Oscillations as observed in the MCDs are a feature of inertia. We can corroborate this fundamental principle by reconsidering the generalised Langevin equation in Eq. (1). According to Newton’s equation of motion, mass is the proportionality constant in the force/acceleration relation of a massive body. Such a second-order differential equation can be mathematically obtained from Eq. (1) by partial integration. We then find

$${\int}_{ - \infty }^t {\rm d}s\,{\cal M}^{(v)}(t - s)\ddot x(s) = - \gamma _0\dot x(t) - \kappa x(t) + f^{(v)}(t).$$

(18)

γ₀ is the friction coefficient at zero frequency, i.e. \(\gamma _0 \equiv {\int}_0^\infty {\rm d}t\,{{\Gamma }}^{(v)}(t)\), and \({\cal M}^{(v)}(t - s) \equiv - {\int}_{ - \infty }^s {\rm d}h\,{{\Gamma }}^{(v)}(t - h)\) is identified with the memory kernel of inertia. In this description, the memory of the system is now related to inertial effects while the friction coefficient is time-independent and reduces to the long-time value γ₀. By mimicking Newton’s equation of motion, we may define the mass of the particle as the zero-frequency contribution of \(\tilde {\cal M}(\omega )\) and obtain for the memory kernel in Eq. (10),

$$m \equiv {\int}_{0}^\infty {\rm d}t\,{\cal M}^{(v)}(t) = - \left( {\gamma _0 - \gamma _\infty - \mathop {\sum}\limits_i {\gamma _i} } \right)\tau - \mathop {\sum}\limits_i {\gamma _i\tau _i} .$$

(19)

In equilibrium, the memory kernel Γ⁽⁰⁾ in Eq. (10) is a sum of positive exponentially decaying functions and therefore m strictly takes a negative value.

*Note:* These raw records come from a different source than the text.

(** C10: when an endpoint of the template has an element type outside the
    six kinds, construction still succeeds (no error is raised; the arguments
    pass the two tests and the thread count is within reach of the [int] loop
    counters) and makes no channel for it: its name is in neither channel map of the block (names
    being unique within a task), the block holds channels for the supported
    endpoints only, and no [bind] naming it can succeed, whether on the block
    itself or with the block as the other side. *)
Theorem Block_ctor_skips_unsupported (task : Task) (bs nt : N) (w : World)
    (j : nat) (s : Socket) :
  (1 <= nt)%N -> (nt <= bs)%N -> (nt <= INT_MAX)%N ->
  NoDup (map sck_name (tk_sockets task)) ->
  tk_sockets task !! j = Some s ->
  supported (sck_datatype s) = false ->
  exists b w',
    Block_ctor task bs nt w = (Ok b, w')
    /\ smap_find (sck_name s) (buffered_sockets_in b) = None
    /\ smap_find (sck_name s) (buffered_sockets_out b) = None
    /\ length (buffered_sockets_in b) + length (buffered_sockets_out b)
       = length (List.filter is_supported_socket (tk_sockets task))
    /\ (forall other nm w2,
          exists e, bind b (sck_name s) other nm w2 = (Throw e, w2)
                    /\ error_kind e = NotFound)
    /\ (forall other nm w2 w3, bind other nm b (sck_name s) w2 <> (Ok tt, w3)).
Proof.
  intros Hnt Hbs Hint Hnodup Hs Hsup.
  destruct (Block_ctor_run task bs nt w) as (b & w' & E & Hpost);
    [lia|assumption|assumption|].
  exists b, w'. split; [exact E|].
  destruct Hpost as [_ _ _ _ _ _ _ Hsound Hcomplete].
  assert (Habsent : forall d, smap_find (sck_name s) (channels d b) = None).
  { intros d. destruct (smap_find _ _) as [a|] eqn:Hfind; [|reflexivity].
    rewrite <- pick_channels in Hfind.
    destruct (Hsound _ _ _ Hfind) as (_ & j' & s' & _ & _ & Hs' & Hname & _ & Hsup' & _).
    pose proof (unique_name_index _ _ _ _ _ Hnodup Hs' Hs Hname) as ->.
    assert (s' = s) by congruence. subst s'.
    unfold is_supported_socket in Hsup'. congruence. }
  pose proof (Habsent dir_in) as Hin. pose proof (Habsent dir_out) as Hout.
  simpl in Hin, Hout. split_and!; auto.
  - destruct (Hcomplete Hnodup) as [_ Hcount].
    unfold entries_counted in Hcount. simpl in Hcount.
    now rewrite take_ge in Hcount by lia.
  - intros other nm w2. rewrite (bind_absent _ _ _ _ _ Hin). eauto.
  - intros other nm w2 w3. now apply bind_absent_out.
Qed.

Lemma Block_ctor_skips_unsupported_witness :
  exists b w',
    Block_ctor ex_encoder 2 2 ex_world = (Ok b, w')
    /\ smap_find "aux" (buffered_sockets_in b) = None
    /\ smap_find "aux" (buffered_sockets_out b) = None
    /\ length (buffered_sockets_in b) + length (buffered_sockets_out b) = 2.
Proof.
  destruct (Block_ctor_skips_unsupported ex_encoder 2 2 ex_world 2
              (mkSocket 1 "aux" (ty_other 0) 8 SOUT))
    as (b & w' & E & Hin & Hout & Hcount & _).
  - lia.
  - lia.
  - unfold INT_MAX. lia.
  - apply (bool_decide_unpack _). vm_compute. exact I.
  - reflexivity.
  - reflexivity.
  - exists b, w'. split; [exact E|]. split; [exact Hin|]. split; [exact Hout|].
    exact Hcount.
Defined.

(** ** The worker loop *)

Lemma steps_refl w : steps w [] w.
Proof. unfold steps. now rewrite app_nil_r. Qed.

Lemma steps_trans w t1 w1 t2 w2 :
  steps w t1 w1 -> steps w1 t2 w2 -> steps w (t1 ++ t2) w2.
Proof.
  unfold steps. intros (H1 & H2 & H3 & H4) (H5 & H6 & H7 & H8).
  rewrite H5, H1, app_assoc. split_and!; congruence.
Qed.

Lemma ask_emit_inv (ev : bool -> event) w r w' :
  (let! b := ask in do! emit (ev b) in ret b) w = (Ok r, w') ->
  steps w [ev r] w'.
Proof.
  unfold bindM, ask, emit, ret. destruct (w_env w) as [|b env]; [discriminate|].
  intros [= <- <-]. unfold steps. simpl. auto.
Qed.

Lemma is_done_inv w r w' : is_done w = (Ok r, w') -> steps w [EvIsDone r] w'.
Proof. apply (ask_emit_inv EvIsDone). Qed.

Lemma pop_inv a tid w r w' : pop a tid w = (Ok r, w') -> steps w [EvPop a tid r] w'.
Proof. apply (ask_emit_inv (EvPop a tid)). Qed.

Lemma push_inv a tid w r w' : push a tid w = (Ok r, w') -> steps w [EvPush a tid r] w'.
Proof. apply (ask_emit_inv (EvPush a tid)). Qed.

(** A polling loop makes only reads of the flag and calls of its own. *)
Lemma spin_log (P : event -> bool) (op : M bool) :
  (forall b, P (EvIsDone b) = true) ->
  (forall w r w', op w = (Ok r, w') ->
     exists e, P e = true /\ steps w [e] w') ->
  forall fuel w w',
    spin fuel op w = (Ok tt, w') ->
    exists tr, steps w tr w' /\ forallb P tr = true.
Proof.
  intros Hflag Hop. induction fuel as [|fuel IH]; intros w w' H; [discriminate|].
  simpl in H. apply bindM_inv_Ok in H as (done & w1 & Hd & H).
  apply is_done_inv in Hd. destruct done.
  - injection H as <-. exists [EvIsDone true]. split; [assumption|].
    simpl. now rewrite Hflag.
  - apply bindM_inv_Ok in H as (r & w2 & Hr & H).
    destruct (Hop _ _ _ Hr) as (e & He & Hstep).
    destruct r.
    + destruct (IH _ _ H) as (tr & Htr & HP).
      exists ([EvIsDone false] ++ [e] ++ tr). split.
      * eapply steps_trans; [eassumption|]. eapply steps_trans; eassumption.
      * simpl. now rewrite Hflag, He.
    + injection H as <-. exists ([EvIsDone false] ++ [e]). split.
      * eapply steps_trans; eassumption.
      * simpl. now rewrite Hflag, He.
Qed.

In non-equilibrium; however, for the simple model of two exponential functions (cf. Eq. (5)), m may be positive if the amplitude γ₁ is negative and the relaxation time τ₁ associated with this negative part of the friction kernel is larger than the relaxation time of the positive exponential function. For instance, we find m = 2.1 g for the parameters used for Wi = 0.04 in Table 1.

Data availability

The data that support the findings of this study are available from the corresponding author upon reasonable request.